─── DATA TO EXAMINE

(* ===== verification/Sh.v ===== *)
(** The shell, user/sh.c.

    The line is a nul-terminated buffer and pointers into it are positions.  The
    parsed commands are nodes of a heap that [malloc] hands out in order, so that
    [parseexec] can go on filling a node that a redirection already points at;
    [cap] is the number of nodes there is memory for. *)

From Stdlib Require Import Ascii.
From stdpp Require Import base gmap strings numbers list.
From S2P Require Import Prelude Printf User.
Local Open Scope Z_scope.

(** * Commands *)

Definition MAXARGS : nat := 10%nat.

(** [None] is the null pointer.  Commands point to nodes, arguments into the line. *)
Inductive cmd : Type :=
| EXEC (argv eargv : list (option nat))
| REDIR (c : nat) (file efile : nat) (mode fd : Z)
| PIPE (left_ right_ : nat)
| LIST (left_ right_ : nat)
| BACK (c : nat).

(** The position [*ps], the line and the commands allocated so far. *)
Record parser := mkparser { pos : nat; sbuf : list Z; heap : list cmd }.

#[global] Instance eta_parser : Settable parser := fun s => mkparser (pos s) (sbuf s) (heap s).

(** Programs over the state of the parser. *)
Abbreviation P := (UM parser).

(** [*s], which is undefined outside the buffer. *)
Definition char_at (i : nat) : P Z :=
  s ← get; match sbuf s !! i with Some b => mret b | None => stuck end.

Definition panic {A} (s : string) : uprog A :=
  _ ← fprintf 2 (line "%s") [AStr (Some (chars s))];
  exit 1.

Definition fork1 : uprog Z :=
  pid ← fork;
  if pid =? -1 then panic "fork" else Pure pid.

(** * Constructors *)

Section memory.
Context (cap : nat).

(** [malloc] and [memset] of a node; without memory [memset] writes to the null
    pointer. *)
Definition alloc (c : cmd) : P nat :=
  s ← get;
  if (length (heap s) <? cap)%nat then
    upd (fun s => s <| heap ::= fun h => h ++ [c] |>) ;; mret (length (heap s))
  else stuck.

Definition execcmd : P nat := alloc (EXEC (replicate MAXARGS None) (replicate MAXARGS None)).
Definition redircmd (subcmd : nat) (file efile : nat) (mode fd : Z) : P nat :=
  alloc (REDIR subcmd file efile mode fd).
Definition pipecmd (l r : nat) : P nat := alloc (PIPE l r).
Definition listcmd (l r : nat) : P nat := alloc (LIST l r).
Definition backcmd (subcmd : nat) : P nat := alloc (BACK subcmd).

(** * Parsing *)

Definition whitespace : list Z := [32; 9; 13; 10; 11].
Definition symbols : list Z := chars "<|>&;()".

(** The characters from [s] to [es] that satisfy [p], counted; they are read from
    the buffer. *)
Fixpoint span (p : Z → bool) (l : list Z) : nat :=
  match l with
  | b :: l' => if p b then S (span p l') else O
  | [] => O
  end.

(** [while(s < es && p( *s)) s++;] *)
Definition skip_while (p : Z → bool) (i es : nat) : P nat :=
  s ← get; mret (i + span p (take (es - i) (drop i (sbuf s))))%nat.

Definition gettoken (es : nat) : P (Z * nat * nat) :=
  s ← get;
  i ← skip_while (strchr whitespace) (pos s) es;
  let q := i in
  c ← char_at i;
  x ← (if c =? 0 then mret (c, i)
       else if bool_decide (c ∈ chars "|();&<") then mret (c, S i)
       else if c =? chr ">" then
         d ← char_at (S i);
         if d =? chr ">" then mret (chr "+", S (S i)) else mret (c, S i)
       else
         j ← skip_while (fun b => negb (strchr whitespace b) && negb (strchr symbols b)) i es;
         mret (chr "a", j));
  let '(ret, eq) := x in
  i ← skip_while (strchr whitespace) eq es;
  upd (fun s => s <| pos := i |>) ;;
  mret (ret, q, eq).

Definition peek (es : nat) (toks : list Z) : P bool :=
  s ← get;
  i ← skip_while (strchr whitespace) (pos s) es;
  upd (fun s => s <| pos := i |>) ;;
  c ← char_at i;
  mret (negb (c =? 0) && strchr toks c).

Definition append_mode : Z := Z.lor O_WRONLY O_CREATE.
Definition trunc_mode : Z := Z.lor (Z.lor O_WRONLY O_CREATE) O_TRUNC.

Fixpoint parseredirs (fuel : nat) (es : nat) (c : nat) : P nat :=
  match fuel with
  | O => loops
  | S fuel' =>
      b ← peek es (chars "<>");
      if negb b then mret c else
      t ← gettoken es;
      let '(tok, _, _) := t in
      t ← gettoken es;
      let '(w, q, eq) := t in
      if negb (w =? chr "a") then lift (panic "missing file for redirection") else
      c' ← (if tok =? chr "<" then redircmd c q eq O_RDONLY 0
            else if tok =? chr ">" then redircmd c q eq trunc_mode 1
            else if tok =? chr "+" then redircmd c q eq append_mode 1
            else mret c);
      parseredirs fuel' es c'
  end.

(** [cmd->argv[i] = q; cmd->eargv[i] = eq;] for the EXEC node at [c]. *)
Definition set_args (c i : nat) (q eq : option nat) : P unit :=
  s ← get;
  match heap s !! c with
  | Some (EXEC argv eargv) =>
      if (i <? MAXARGS)%nat then
        upd (fun s => s <| heap ::= <[c := EXEC (<[i := q]> argv) (<[i := eq]> eargv)]> |>)
      else stuck
  | _ => stuck
  end.

(** The loop of [parseexec]; [c] is cmd, [ret] is ret. *)
Fixpoint parse_args (fuel : nat) (es c argc ret : nat) : P nat :=
  match fuel with
  | O => loops
  | S fuel' =>
      b ← peek es (chars "|)&;");
      if (b : bool) then set_args c argc None None ;; mret ret else
      t ← gettoken es;
      let '(tok, q, eq) := t in
      if tok =? 0 then set_args c argc None None ;; mret ret else
      if negb (tok =? chr "a") then lift (panic "syntax") else
      set_args c argc (Some q) (Some eq) ;;
      let argc := S argc in
      if (MAXARGS <=? argc)%nat then lift (panic "too many args") else
      ret ← parseredirs fuel' es ret;
      parse_args fuel' es c argc ret
  end.

(** The loop of [parseline] over the &s. *)
Fixpoint parse_backs (fuel : nat) (es c : nat) : P nat :=
  match fuel with
  | O => loops
  | S fuel' =>
      b ← peek es (chars "&");
      if negb b then mret c else
      _ ← gettoken es;
      c ← backcmd c;
      parse_backs fuel' es c
  end.

Fixpoint parseline (fuel : nat) (es : nat) {struct fuel} : P nat :=
  match fuel with
  | O => loops
  | S fuel' =>
      c ← parsepipe fuel' es;
      c ← parse_backs fuel' es c;
      b ← peek es (chars ";");
      if (b : bool) then
        _ ← gettoken es;
        r ← parseline fuel' es;
        listcmd c r
      else mret c
  end
with parsepipe (fuel : nat) (es : nat) {struct fuel} : P nat :=
  match fuel with
  | O => loops
  | S fuel' =>
      c ← parseexec fuel' es;
      b ← peek es (chars "|");
      if (b : bool) then
        _ ← gettoken es;
        r ← parsepipe fuel' es;
        pipecmd c r
      else mret c
  end
with parseexec (fuel : nat) (es : nat) {struct fuel} : P nat :=
  match fuel with
  | O => loops
  | S fuel' =>
      b ← peek es (chars "(");
      if (b : bool) then parseblock fuel' es else
      c ← execcmd;
      ret ← parseredirs fuel' es c;
      parse_args fuel' es c 0 ret
  end
with parseblock (fuel : nat) (es : nat) {struct fuel} : P nat :=
  match fuel with
  | O => loops
  | S fuel' =>
      b ← peek es (chars "(");
      if negb b then lift (panic "parseblock") else
      _ ← gettoken es;
      c ← parseline fuel' es;
      b ← peek es (chars ")");
      if negb b then lift (panic "syntax - missing )") else
      _ ← gettoken es;
      parseredirs fuel' es c
  end.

──────

▸ TASK DETAILS
Only one number is wanted: how many lines in the records above contain the string "that".

▸ OUTPUT OF THE EXERCISE
3